Exploring Omaha’s culture

World Religions class visits religious centers across Omaha

The Hindu Temple, built in 1993, displays their elegant style of worship through architecture. Photo provided by The Hindu Temple Nebraska.

The Hindu Temple, built in 1993, displays their elegant style of worship through architecture. Photo provided by The Hindu Temple Nebraska.

Olivia Edwards, Staff Writer

On Thursday, April 25, World Religions teacher Matt Heys took his students on a field trip to The Hindu Temple, the Omaha Tri-Faith Center Mosque and Beth El Synagogue to provide students an engaging method of learning about different cultures in the Omaha metro.

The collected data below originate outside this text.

Definition UpsertNonce (n : Nonce) : Go unit :=
  now ← time_Now;
  upd_store (λ s, set_nonces s (<[nonceKey (n_WalletID n) (n_Chain n) :=
    MkNonce (n_WalletID n) (n_Chain n) (n_PendingNonce n) (n_BroadcastNonce n)
      (n_Version n) now]> (nonces s))).

Definition IncrementPendingNonce (walletID : uuid) (chain : string) : Go (Z * Z) :=
  s ← get_store;
  let n := nonce_row s walletID chain in
  let val := n_PendingNonce n in
  let ver := int64 (n_Version n + 1) in
  now ← time_Now;
  upd_store (λ s, set_nonces s (<[nonceKey walletID chain :=
    MkNonce (n_WalletID n) (n_Chain n) (int64 (val + 1)) (n_BroadcastNonce n)
      ver now]> (nonces s)));;
  mret (val, ver).

Definition AdvanceBroadcastNonce (walletID : uuid) (chain : string) (nonce : Z) : Go unit :=
  s ← get_store;
  let n := nonce_row s walletID chain in
  let nxt := int64 (nonce + 1) in
  let b := if n_BroadcastNonce n <? nxt then nxt else n_BroadcastNonce n in
  now ← time_Now;
  upd_store (λ s, set_nonces s (<[nonceKey walletID chain :=
    MkNonce (n_WalletID n) (n_Chain n) (n_PendingNonce n) b (n_Version n)
      now]> (nonces s))).

Definition RollbackPendingNonce (walletID : uuid) (chain : string) (to : Z) : Go Z :=
  s ← get_store;
  match nonces s !! nonceKey walletID chain with
  | None => mret 0
  | Some n =>
      if n_PendingNonce n =? int64 (to + 1) then
        now ← time_Now;
        upd_store (λ s, set_nonces s (<[nonceKey walletID chain :=
          MkNonce (n_WalletID n) (n_Chain n) to (n_BroadcastNonce n)
            (int64 (n_Version n + 1)) now]> (nonces s)));;
        mret 1
      else mret 0
  end.

(** ** Withdrawals *)
Definition CreateWithdrawal (w : WithdrawalRequest) : Go unit :=
  s ← get_store;
  match withdrawals s !! wr_ID w with
  | Some _ => throw (ErrNew "withdrawal exists")
  | None =>
      let key := withdrawalDedupKey (wr_WalletID w) (wr_ToAddress w)
        (wr_Amount w) (wr_Asset w) in
      if default false (inflightWithdrawals s !! key)
      then throw ErrDuplicateWithdrawal
      else
        upd_store (λ s, set_inflight s (<[key := true]> (inflightWithdrawals s)));;
        created ← (if time_IsZero (wr_CreatedAt w) then time_Now
                   else mret (wr_CreatedAt w));
        upd_store (λ s, set_withdrawals s (<[wr_ID w :=
          MkWithdrawal (wr_ID w) (wr_WalletID w) (wr_ToAddress w) (wr_Asset w)
            (wr_Amount w) (wr_State w) (wr_PolicyDecisionID w)
            (wr_FailureReason w) (wr_TxHash w) (wr_NonceValue w)
            (wr_ReservedOutpoints w) (wr_SignedTxBytes w) created
            created]> (withdrawals s)))
  end.

Definition GetWithdrawal (id : uuid) : Go WithdrawalRequest :=
  s ← get_store;
  match withdrawals s !! id with
  | None => throw (ErrWrap "withdrawal not found" ErrNoRows)
  | Some w => mret w
  end.

Definition ListWithdrawals (walletID : uuid) (stateF : string) :
    Go (list WithdrawalRequest) :=
  s ← get_store;
  mret (sort_Slice (λ x y, time_Before (wr_CreatedAt x) (wr_CreatedAt y))
    (range_filter (λ w,
      (bool_decide (walletID = uuid_Nil) || bool_decide (wr_WalletID w = walletID))
      && matches stateF (wr_State w)) (withdrawals s))).

(** An empty argument leaves the field as it was. *)
Definition or_keep (new old : string) : string := if new =s "" then old else new.

Definition terminal_state (state : string) : bool :=
  (state =s WithdrawalStateConfirmed) || (state =s WithdrawalStateFailed).

Definition with_withdrawal_state (state reason txHash decision : string)
    (now : time) (w : WithdrawalRequest) : WithdrawalRequest :=
  MkWithdrawal (wr_ID w) (wr_WalletID w) (wr_ToAddress w) (wr_Asset w)
    (wr_Amount w) state (or_keep decision (wr_PolicyDecisionID w))
    (or_keep reason (wr_FailureReason w)) (or_keep txHash (wr_TxHash w))
    (wr_NonceValue w) (wr_ReservedOutpoints w) (wr_SignedTxBytes w)
    (wr_CreatedAt w) now.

After being introduced to Hinduism, Buddhism, Judaism, Christianity and Islam throughout the class semester, the students are able to make real-life observations based off of what they learned in the classroom. The trip happens once a year, meaning students from any term may attend the field trip, even if they aren’t currently in the class. For some students, they are able to review the content they learned during class and for others they are able to preview the content they will be talking about for the rest of the semester.

There are numerous reasons that students might sign up for this class. Senior Gracyn Green wanted to get as much out of the course as possible.

“I signed up for the class because I wanted to be more knowledgeable about other religions so I could be more confident in my own beliefs,” Green said. “I feel like I’m always asking questions about other religions so I felt like World Religions would be a helpful way to expand my knowledge.”

Throughout the course, the students are able to explore the similarities and differences between different universal faiths. This trip is able to expose Millard West students to diversity in the Omaha metro.

“We hope they return from the experience with a more sophisticated grasp of how religion expresses itself in architecture, art, literature, dress — everything,” Heys said. “We want them to walk away from the trip with their eyes opened to just how diverse their community is.”

World Religions class has been doing this field trip for over 15 years. Typically more than three locations are visited on the day of the trip, but this year, Heys decided spending more time at each place could be beneficial for students to catch small details. Senior Alexis Buesing found more meaning in each trip because they had more time to ask questions to the religious leaders and do more exploring.

“You learn a little more about each faith the more time you spend there,” Buesing said. “In Hinduism, we went over a lot of misconceptions because they have several deities, but only worship one. At the mosque, we listened to the Imam talk about how the modern world stereotypes Muslims as terrorists, but they’re truly a peaceful faith.”

This year was also the first time Millard West students have been able to visit the Omaha Tri-Faith Center, which is a place of worship that incorporates Judaism, Christianity and Islam into one shared community that encourages tolerance and respect.

All of the religions listed are monotheistic, meaning they all believe in the same one God. Temple Israel, the American Muslim Institute and Countryside Community Church co-locate on the same plot of land, all one long, connected building that share commons. In these commons is where most of the education is done and others are able to learn about similar faiths.

The Omaha Tri-Faith Center Mosque, built in 2013. Photo provided by the Tri-Faith Initiative.

“This year it was uniquely rewarding to be one of the first student groups to visit the Tri-Faith Center,” Heys said. “Omaha, Nebraska, is the only community in the United States, maybe the world, to have attempted something like that.”

The Tri-Faith Center was a favorite place of many students, including junior Amelie Cole.

“The Tri Faith Center was definitely my favorite place we went,” Cole said. “It was very interesting how all the faiths could come together, notice and respect their similarities and differences, in one area.”

While at each location, students had the ability to interact with religious leaders including rabbis, pastors, imams, priests and other clergy. Students are given tours by each respective leader, but do not visit during worship services. It’s encouraged that students attend worship services on their own time and journal about their experiences with parent permission, but this isn’t required if not all families are comfortable with it.

The importance of learning about different World Religions has a lot to do with human history and lifestyles.

The interior of Beth El Synagogue, which was built in 1941 and relocated in 1991. Photo provided by Beth El Synagogue.

“Religion has been a driving factor throughout human history,” Heys said. “There’s an awful lot of philosophical, cultural, political, economic and even diplomatic change you can’t fully understand without a rudimentary knowledge of religion.”

Knowledge of religion helps Millard West students to better understand the world they live in. The class is able to open students’ eyes to otherwise overlooked religious centers around Omaha. Each year the trip is a success, hooking in anywhere from 40-50 students from the collective semesters. The trip will continue to occur in the future, allowing students more insight about religious locations around Omaha.